:: Work to be completed ::
Please return only the lines from the one holding "(** What an" through the one holding "(** Modelled from the spec: the store", exactly as they appear in the records below, both ends included.

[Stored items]
(** * SC.LinkView: computed display properties and the render / update pair

    A shallow embedding of [frameworks/desktop/views/link_view.js].

    - [JS]       the JavaScript values the view's properties range over;
    - [LinkView] the computed properties [displayBody] and [hreflang] and
                 the two layer methods [render] (first rendering, through a
                 render context) and [update] (later renderings, through a
                 jQuery handle on the live element);
    - [Host]     the effect of the calls those methods issue on an element;
    - [Cache]    the memoising property store behind [.property(..).cacheable()].
*)

From Stdlib Require Import Ascii String List Bool Arith Lia.
From stdpp Require Import base option list strings gmap fin_maps.

Import ListNotations.
Local Open Scope string_scope.
Local Open Scope list_scope.

(* ------------------------------------------------------------------------ *)
(** ** JavaScript values *)

Module JS.

(** The values a view property holds: a string, a sequence of strings, a
    boolean, [null], or nothing at all ([undefined]). *)
Inductive value : Type :=
| VUndefined
| VNull
| VBool (b : bool)
| VStr (s : string)
| VArr (items : list string).

#[global] Instance value_eq_dec : EqDecision value.
Proof. solve_decision. Defined.

(** ToBoolean. *)
Definition truthy (v : value) : bool :=
  match v with
  | VUndefined | VNull => false
  | VBool b => b
  | VStr s => negb (String.eqb s "")
  | VArr _ => true
  end.

(** [a && b] and [a || b] return one of their operands. *)
Definition js_and (a b : value) : value := if truthy a then b else a.
Definition js_or (a b : value) : value := if truthy a then a else b.

Definition is_string (v : value) : bool :=
  match v with VStr _ => true | _ => false end.

(** [value + ""] for the values that are not [null] or [undefined]. *)
Definition to_text (v : value) : string :=
  match v with
  | VUndefined => "undefined"
  | VNull => "null"
  | VBool true => "true"
  | VBool false => "false"
  | VStr s => s
  | VArr items => String.concat "," items
  end.

(** [v.join(' ')]: only arrays have the method, the call throws a
    TypeError ([None]) on every other value. *)
Definition join (v : value) : option value :=
  match v with
  | VArr items => Some (VStr (String.concat " " items))
  | _ => None
  end.

(** An object used as a record of named properties; [this.get(key)] on a
    key that was never set reads [undefined]. *)
Definition get (this : gmap string value) (key : string) : value :=
  default VUndefined (this !! key).

End JS.

Import JS.

(* ------------------------------------------------------------------------ *)
(** ** The view *)

Module LinkView.

Section Methods.

(** [SC.String.loc], [SC.Locale.currentLocale.language] and
    [SC.RenderContext.escapeHTML] live outside this file. *)
Variable loc : value -> value.
Variable currentLocale_language : value.
Variable escapeHTML : value -> value.

(** [displayBody: function () { ... }.property('body', 'localize')] *)
Definition displayBody (this : gmap string value) : value :=
  let ret := get this "body" in
  if truthy (js_and ret (get this "localize"))
  then loc ret
  else js_or ret (VStr "").

(** [hreflang: function () { ... }.property('language', 'localize')] *)
Definition hreflang (this : gmap string value) : value :=
  let language := get this "language" in
  let ret := js_or language currentLocale_language in
  ret.

(** The calls [render] makes on its context. *)
Inductive context_call : Type :=
| SetAttr (attrs : list (string * value))
| Push (text : value).

(** The calls [update] makes on the jQuery handle. *)
Inductive jq_call : Type :=
| Attr (attribute : string) (v : value)
| Html (v : value).

(** [if (x && escapeHTML) { x = SC.RenderContext.escapeHTML(x); }] *)
Definition escaped (x flag : value) : value :=
  if truthy (js_and x flag) then escapeHTML x else x.

(** [x ? x.join(' ') : null] *)
Definition joined (x : value) : option value :=
  if truthy x then join x else Some VNull.

(** [render: function (context)]; [None] when building the attribute
    hash throws, before the context is touched. *)
Definition render (this : gmap string value) : option (list context_call) :=
  let displayBody := get this "displayBody" in
  let displayToolTip := get this "displayToolTip" in
  let fileName := get this "fileName" in
  let escapeHTML := get this "escapeHTML" in
  let href := get this "href" in
  let hreflang := get this "hreflang" in
  let ping := get this "ping" in
  let rel := get this "rel" in
  let target := get this "target" in
  let type := get this "type" in
  let displayToolTip := escaped displayToolTip escapeHTML in
  ping' ← joined ping;
  rel' ← joined rel;
  let displayBody := escaped displayBody escapeHTML in
  Some [ SetAttr [ ("download", fileName);
                   ("href", href);
                   ("hreflang", hreflang);
                   ("ping", ping');
                   ("rel", rel');
                   ("target", target);
                   ("title", displayToolTip);
                   ("type", type) ];
         Push displayBody ].

(** [update: function (jqEl)] *)
Definition update (this : gmap string value) : list jq_call :=
  let displayBody := get this "displayBody" in
  let displayToolTip := get this "displayToolTip" in
  let fileName := get this "fileName" in
  let escapeHTML := get this "escapeHTML" in
  let href := get this "href" in
  let hreflang := get this "hreflang" in
  let displayToolTip := escaped displayToolTip escapeHTML in
  let displayBody := escaped displayBody escapeHTML in
  [ Attr "download" fileName;
    Attr "href" href;
    Attr "hreflang" hreflang;
    Attr "title" displayToolTip;
    Html displayBody ].

End Methods.

(** What a call on the jQuery handle is aimed at: an attribute, or the
    element's content. *)
Definition target_of (c : jq_call) : string :=
  match c with
  | Attr attribute _ => attribute
  | Html _ => "html"
  end.

(** The value a call hands to the element. *)
Definition payload_of (c : jq_call) : value :=
  match c with
  | Attr _ v => v
  | Html v => v
  end.

(** The fixed table from what [update] writes to the display property it
    is read from. *)
Definition field_table : list (string * string) :=
  [ ("download", "fileName");
    ("href", "href");
    ("hreflang", "hreflang");
    ("title", "displayToolTip");
    ("html", "displayBody") ].

(** The properties documented as not updateable after the layer exists. *)
Definition set_once : list string :=
  [ "tagName"; "classNames"; "ping"; "rel"; "target"; "type" ].

(** The attributes those properties are rendered into. *)
Definition set_once_attributes : list string :=
  [ "class"; "ping"; "rel"; "target"; "type" ].

End LinkView.

Import LinkView.

(* ------------------------------------------------------------------------ *)
(** ** The element behind the view *)

Module Host.

(** Modelled from the spec: the live rendered artifact. Neither
    SC.RenderContext nor the jQuery handle is part of this file; the
    element is kept as its attribute mapping and its content, both as
    the text that was handed to the host. *)
Record Node : Type := {
  attributes : gmap string string;
  content : string
}.

Definition empty_element : Node := {| attributes := ∅; content := "" |}.

Definition nullish (v : value) : bool :=
  match v with VUndefined | VNull => true | _ => false end.

(** The text an attribute gets from a value; [null] and [undefined] stand
    for no attribute. *)
Definition attr_text (v : value) : option string :=
  if nullish v then None else Some (to_text v).

(** Modelled from the spec: the host's set-attribute ([Some]) and
    remove-attribute ([None]) primitives. *)
Definition set_attribute (k : string) (o : option string) (n : Node) : Node :=
  {| attributes := partial_alter (fun _ => o) k (attributes n);
     content := content n |}.

(** Modelled from the spec: the host's set-text-content primitive. *)
Definition set_content (text : string) (n : Node) : Node :=
  {| attributes := attributes n; content := text |}.

(** Modelled from the spec: the [emit] sink of the cold path, missing
    here as SC.RenderContext. [setAttr] stores every pair of the hash, a
    [null] value clearing the attribute; [push] appends to the content. *)
Definition context_step (n : Node) (c : context_call) : Node :=
  match c with
  | SetAttr attrs =>
      fold_left (fun n kv => set_attribute (fst kv) (attr_text (snd kv)) n) attrs n
  | Push text =>
      set_content (content n +:+ (if nullish text then "" else to_text text)) n
  end.

Definition element_of (calls : list context_call) : Node :=
  fold_left context_step calls empty_element.

(** Modelled from the spec: the per-attribute mutation operations of the
    warm path, missing here as the jQuery handle. [attr(k, v)] and
    [html(v)] write unless [v] is [undefined], which turns the call into a
    read; [attr(k, null)] removes the attribute. *)
Definition jq_step (n : Node) (c : jq_call) : Node :=
  match c with
  | Attr k VUndefined => n
  | Attr k v => set_attribute k (attr_text v) n
  | Html VUndefined => n
  | Html v => set_content (if nullish v then "" else to_text v) n
  end.

Definition jq_run (calls : list jq_call) (n : Node) : Node :=
  fold_left jq_step calls n.

(** What an attribute holds after [attr(k, v)], given what it held. *)
Definition written (v : value) (old : option string) : option string :=
  match v with
  | VUndefined => old
  | _ => attr_text v
  end.

(** Modelled from the spec: the host environment's text-escaping
    function, missing here as SC.RenderContext.escapeHTML. The markup
    characters of a text become entities; the spec gives no meaning to
    escaping something that is not text, which is left as it is. *)
Fixpoint escape_text (s : string) : string :=
  match s with
  | EmptyString => EmptyString
  | String c rest =>
      (if Ascii.eqb c "&" then "&amp;"
       else if Ascii.eqb c "<" then "&lt;"
       else if Ascii.eqb c ">" then "&gt;"
       else String c EmptyString) +:+ escape_text rest
  end.

Definition escapeHTML (v : value) : value :=
  match v with
  | VStr s => VStr (escape_text s)
  | _ => v
  end.

End Host.

(* ------------------------------------------------------------------------ *)
(** ** The property store *)

Module Cache.

(** Modelled from the spec: a Computed Entry as it is declared, by
    [function () {...}.property(dependencies).cacheable()]. SC.Object and
    SC.Observable, which keep such entries, are not part of this file. *)
Record Entry : Type := {
  name : string;
  dependencies : list string;
  compute : gmap string value -> value
}.

(** Modelled from the spec: the memo of a Computed Entry, [cachedValue]
    ([None] is UNSET) and [valid]. *)
Record Slot : Type := {
  cachedValue : option value;
  valid : bool
}.

(** Modelled from the spec: the store of one view. The raw properties,
    the memo of every entry keyed by name, and the names of the entries
    whose [compute] ran, oldest first. *)
Record Store : Type := {
  raw : gmap string value;
  slots : gmap string Slot;
  invocations : list string
}.

Definition fresh (properties : gmap string value) : Store :=
  {| raw := properties; slots := ∅; invocations := [] |}.

(** The memoised value of [n], if it may be handed out. *)
Definition cached (st : Store) (n : string) : option value :=
  match slots st !! n with
  | Some {| cachedValue := Some v; valid := true |} => Some v
  | _ => None
  end.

:: Solution to this problem ::
(** What an attribute holds after [attr(k, v)], given what it held. *)
Definition written (v : value) (old : option string) : option string :=
  match v with
  | VUndefined => old
  | _ => attr_text v
  end.

(** Modelled from the spec: the host environment's text-escaping
    function, missing here as SC.RenderContext.escapeHTML. The markup
    characters of a text become entities; the spec gives no meaning to
    escaping something that is not text, which is left as it is. *)
Fixpoint escape_text (s : string) : string :=
  match s with
  | EmptyString => EmptyString
  | String c rest =>
      (if Ascii.eqb c "&" then "&amp;"
       else if Ascii.eqb c "<" then "&lt;"
       else if Ascii.eqb c ">" then "&gt;"
       else String c EmptyString) +:+ escape_text rest
  end.

Definition escapeHTML (v : value) : value :=
  match v with
  | VStr s => VStr (escape_text s)
  | _ => v
  end.

End Host.

(* ------------------------------------------------------------------------ *)
(** ** The property store *)

Module Cache.

(** Modelled from the spec: a Computed Entry as it is declared, by
    [function () {...}.property(dependencies).cacheable()]. SC.Object and
    SC.Observable, which keep such entries, are not part of this file. *)
Record Entry : Type := {
  name : string;
  dependencies : list string;
  compute : gmap string value -> value
}.

(** Modelled from the spec: the memo of a Computed Entry, [cachedValue]
    ([None] is UNSET) and [valid]. *)
Record Slot : Type := {
  cachedValue : option value;
  valid : bool
}.

(** Modelled from the spec: the store of one view. The raw properties,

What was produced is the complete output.